Discussão
ACC pode ser mal interpretado quando tem baixa histologia, devido ao seu aspecto benigno: tumor encapsulado, ausência de necrose e histologicamente semelhante à glândula parótida normal, pois as células possuem um aparelho secretor intacto capaz de liberar amilase (1). Entretanto, na maioria das vezes é diagnosticado corretamente.
ACC é um tumor incomum da glândula salivar, mas a maioria dos ACCs diagnosticados envolve a glândula parótida (1). Gete García et al. (9), estudaram 148 pacientes com ARN realizado em lesões parotídeas, e encontraram 40 neoplasias malignas, mas apenas 2 delas eram CAC.
A curto prazo, o CAC simula um tumor benigno, pois não dá problemas médicos nos primeiros anos após a excisão cirúrgica. Após um longo prazo, pode recidivar 30%, e metástase 15% das vezes. Este tipo de tumor tem poucos critérios histológicos de malignidade, embora desde a década de 50 seja bem conhecida a possibilidade de recidiva e metástase (10). A taxa de sobrevida de 5 anos após a cirurgia é superior a 80%, mas inferior a 65% aos 10 anos. Entre as características de mau prognóstico estão as dores, infiltração macroscópica, desmoplasia, atipia ou aumento da atividade mitótica. Entretanto, devemos ter em mente que os subtipos morfológicos relacionados ao padrão tumoral não desempenham um papel conhecido relacionado a fins terapêuticos ou prognósticos. Embora conhecer a morfologia das diversas formas de ACC seja fundamental se os patologistas desejam alcançar diagnósticos precisos e corretos (6).
Batsakis descreveu um grau tumoral baseado na invasividade, sendo Grau I aqueles circunscritos e pequenos ACC, Grau II como lobulado, multifocal e médio (4 a 6 cm de diâmetro), e Grau III uma neoplasia maior e infiltrativa. O nosso caso particular enquadra-se na categoria Grau II (8).
A FNAC, por vezes de valor diagnóstico limitado nesta topografia (9-12), foi útil no nosso caso, ajudando na identificação prévia da entidade. O diagnóstico diferencial da FNAC deve considerar a citologia com glândula salivar normal ou hiperplásica, pois a celularidade acinica é às vezes monótona no ACC. A diferença é que as células da glândula salivar normal estão dispostas intercaladas com células epiteliais ductais e tecido adiposo. Na sialadenose podemos ver núcleos nus em um fundo espumoso proteico (a partir da fragilidade das células acínicas citoplasmáticas). No entanto, isto também pode ser encontrado no ACC. Tumor warthin com baixo componente linfóide pode ser complicado de diferenciar, mas ajuda a encontrar células oncocitárias e o chamado estroma linfóide. Outra possível fonte de erro é a interpretação das células claras do ACC como secretores de muco, o que pode levar ao diagnóstico errado de um carcinoma mucoepidermoide de baixo grau, metástases de carcinoma de células renais ou carcinoma folicular de células claras da tiróide. Nestes casos a informação clínica é muito útil.
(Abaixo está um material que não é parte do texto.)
(** What was listed stays listed. *)
Definition listed_away org mins agent (g : list (event att_op)) : Prop :=
  exists agents, Ev (ATry (awayAgents org (now - awayToleranceDuration mins))) (Ok agents) ∈ g /\ agent ∈ agents.
Definition listed_waiting org agent id (g : list (event att_op)) : Prop :=
  exists ids, Ev (ARead [] (customerWaitingTransferIDs org agent)) ids ∈ g /\ id ∈ ids.
Lemma listed_away_grows org mins agent l g : listed_away org mins agent g -> listed_away org mins agent (l ++ g).
Proof. intros (a & H & ?). exists a. split; [apply elem_of_app; by right | done]. Qed.
Lemma listed_waiting_grows org agent id l g : listed_waiting org agent id g -> listed_waiting org agent id (l ++ g).
Proof. intros (a & H & ?). exists a. split; [apply elem_of_app; by right | done]. Qed.

Lemma reassign_sweeps org mins agent t why (I : list (event att_op) -> Prop) g :
  (forall l g, I g -> I (l ++ g)) -> listed_away org mins agent g -> listed_waiting org agent (tr_ID t) g -> I g ->
  sweeps (reassignAwayTransfer assigner t agent why) g (fun _ => I).
Proof.
  intros Hgrow Ha Hw HI. unfold reassignAwayTransfer. case_match; [done |].
  apply ensures_bind, (ensures_mono _ _ _ _ (fun to g' => (exists l, g' = l ++ g) /\
    (to = None \/ exists team torg x, to = Some x /\ Ev (AAssign team torg [agent]) (Some x) ∈ g' /\ x <> agent))).
  2: { destruct (tr_TeamID t) as [team |]; [destruct assigner |]; try (split; [by exists [] | by left]).
       split; [done |]. intros x g' [-> (s & s' & Hs)]. split; [by eexists [_] |]. destruct x as [x |]; [right | by left].
       exists team, (tr_Org t), x. split_and!; [done | by left |]. apply assign_excludes in Hs as [Hx _]. intros ->. apply Hx. by left. }
  intros to g1 [[l ->] Hto]. unfold moveTransfer. apply ensures_bind, ensures_call_bind.
  { destruct Ha as (agents & H1 & H2), Hw as (ids & H3 & H4). exists org, mins, agents, agent, ids.
    split_and!; try done; apply elem_of_app; by right. }
  intros r g2 [-> _]. apply ensures_ret. destruct r as [n | e]; [| apply (Hgrow (_ :: l)), HI].
  destruct (n =? 1); [| apply (Hgrow (_ :: l)), HI].
  eapply (ensures_only bookkeeping); [apply bookkeeping_pre | | intros a l2; by apply Hgrow, (Hgrow (_ :: l))].
  solve_only.
Qed.
(** Resolving a conversation is a close: run alone, whatever fails on the way, an answer
    without error leaves the contact with no open attendance, no manager and no team, and
    resolved: nothing keeps the chatbot out of a conversation nobody owns. *)
Theorem resolve_leaves_nothing_open c actor s s' :
  att_ok s -> rows_are (c_ID c) (fun r => r = c) s ->
  runs att_sem (closeActiveAttendanceForContact c actor) s (Ok tt) s' ->
  hasActiveAgentTransfer (c_Org c) (c_ID c) s' = false /\ rows_are (c_ID c) free s'.
Proof.
  intros Hok Hc. unfold closeActiveAttendanceForContact.
  intros (r & s1 & [-> Hr] & H)%runs_call_bind. destruct Hr as [-> | ->]; [| by destruct H].
  destruct (activeTransferFor (c_Org c) (c_ID c) s) as [t |] eqn:E.
  - apply runs_call_bind in H as (now & s1 & -> & H). apply runs_bind in H as (r & s2 & Hclose & H).
    destruct r as [[] | e]; [| by destruct H]. apply runs_call_bind in H as (x & s3 & -> & [_ ->]).
    unfold closeAttendance in Hclose. apply runs_call_bind in Hclose as (r & s3 & Hsem & H). destruct r as [changed | e]; [| by destruct H].
    apply activeTransferFor_in in E as [Ht Ha]. pose proof (proj1 (active_of_spec _ _ _) Ha) as (Ho & Hco & _ & Hd).
    rewrite <- Ho, <- Hco in Ha. pose proof (closed_none_active t (resumed now actor) (Some c) s Hok Ht Hd Ha) as Hn.
    rewrite Ho, Hco in Hn. simpl in Hsem. apply close_sem in Hsem as [[_ ?] | ->]; [done |].
    apply (runs_relation att_sem tidy tidying) in H as [E2 H2]; [| apply tidying_tidy | apply after_close_tidies].
    unfold hasActiveAgentTransfer at 1. rewrite E2. split; [exact Hn | apply H2; by apply released_free].
  - apply no_active_none in E. unfold releaseContact in H. apply runs_call_bind in H as (r & s1 & Hsem & H). destruct r as [changed | e]; [| by destruct H].
    simpl in Hsem. apply db_sem_transaction in Hsem as [[_ ?] | (b & Hrel & _)]; [done |]. apply release_sem in Hrel as ->.
    assert (E2 : tidy (released c s) s').
    { revert H. apply (runs_relation att_sem tidy tidying); [apply tidying_tidy |]. unfold notify_status. destruct changed; solve_only. }
    destruct E2 as [E2 H2]. split; [| by apply H2, released_free].
    unfold hasActiveAgentTransfer. by rewrite E2, released_transfers.
Qed.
Outras vezes, o diagnóstico diferencial do tumor na biópsia inclui também adenocarcinoma, carcinoma mucoepidermoide, adenoma pleomórfico, tumor de Warthin, carcinoma cístico adenoideanoide, linfadenoma sebáceo, lesão linfoepitelial benigna, sialadenose e sialadenite induzida por radiação. A nova entidade diagnóstica, o carcinoma secretor análogo mamário (13), deve estar também no diagnóstico diferencial dos tumores das glândulas salivares. Embora morfologicamente semelhantes, diferem do carcinoma acinico convencional imuno-histoquímico e molecular. Outros estudos citogenéticos confirmatórios são necessários para demonstrar a fusão ETV6-NTRK3 após estudos FISH, para mostrar uma translocação ETV6 positiva no carcinoma secretor do análogo mamário. No nosso caso, o grau de diferenciação foi moderado, facilitando o diagnóstico.
Sabe-se pouco sobre as principais características morfológicas das metástases em comparação com o tumor primário dentro do parênquima salivar. Por exemplo, a Fig. 4 mostra os diferentes padrões descobertos em um gânglio linfático metástase do presente relato de caso.
Não há manchas específicas para ACC. Entretanto, CK (como CK 7 ou 18), DOG1, transferrina, lactoferrina, alfa-1-antitripsina, alfa-1-antitripsina, IgA, peptídeo intestinal vasoativo, amilase, receptor de estrogênio e receptor de progesterona, geralmente são positivos (12, 13).
Este tumor é geralmente solitário (12); no entanto, no nosso caso era multinodular; e o facto de termos encontrado os quatro padrões morfológicos na mesma amostra torna-o um achado mais raro.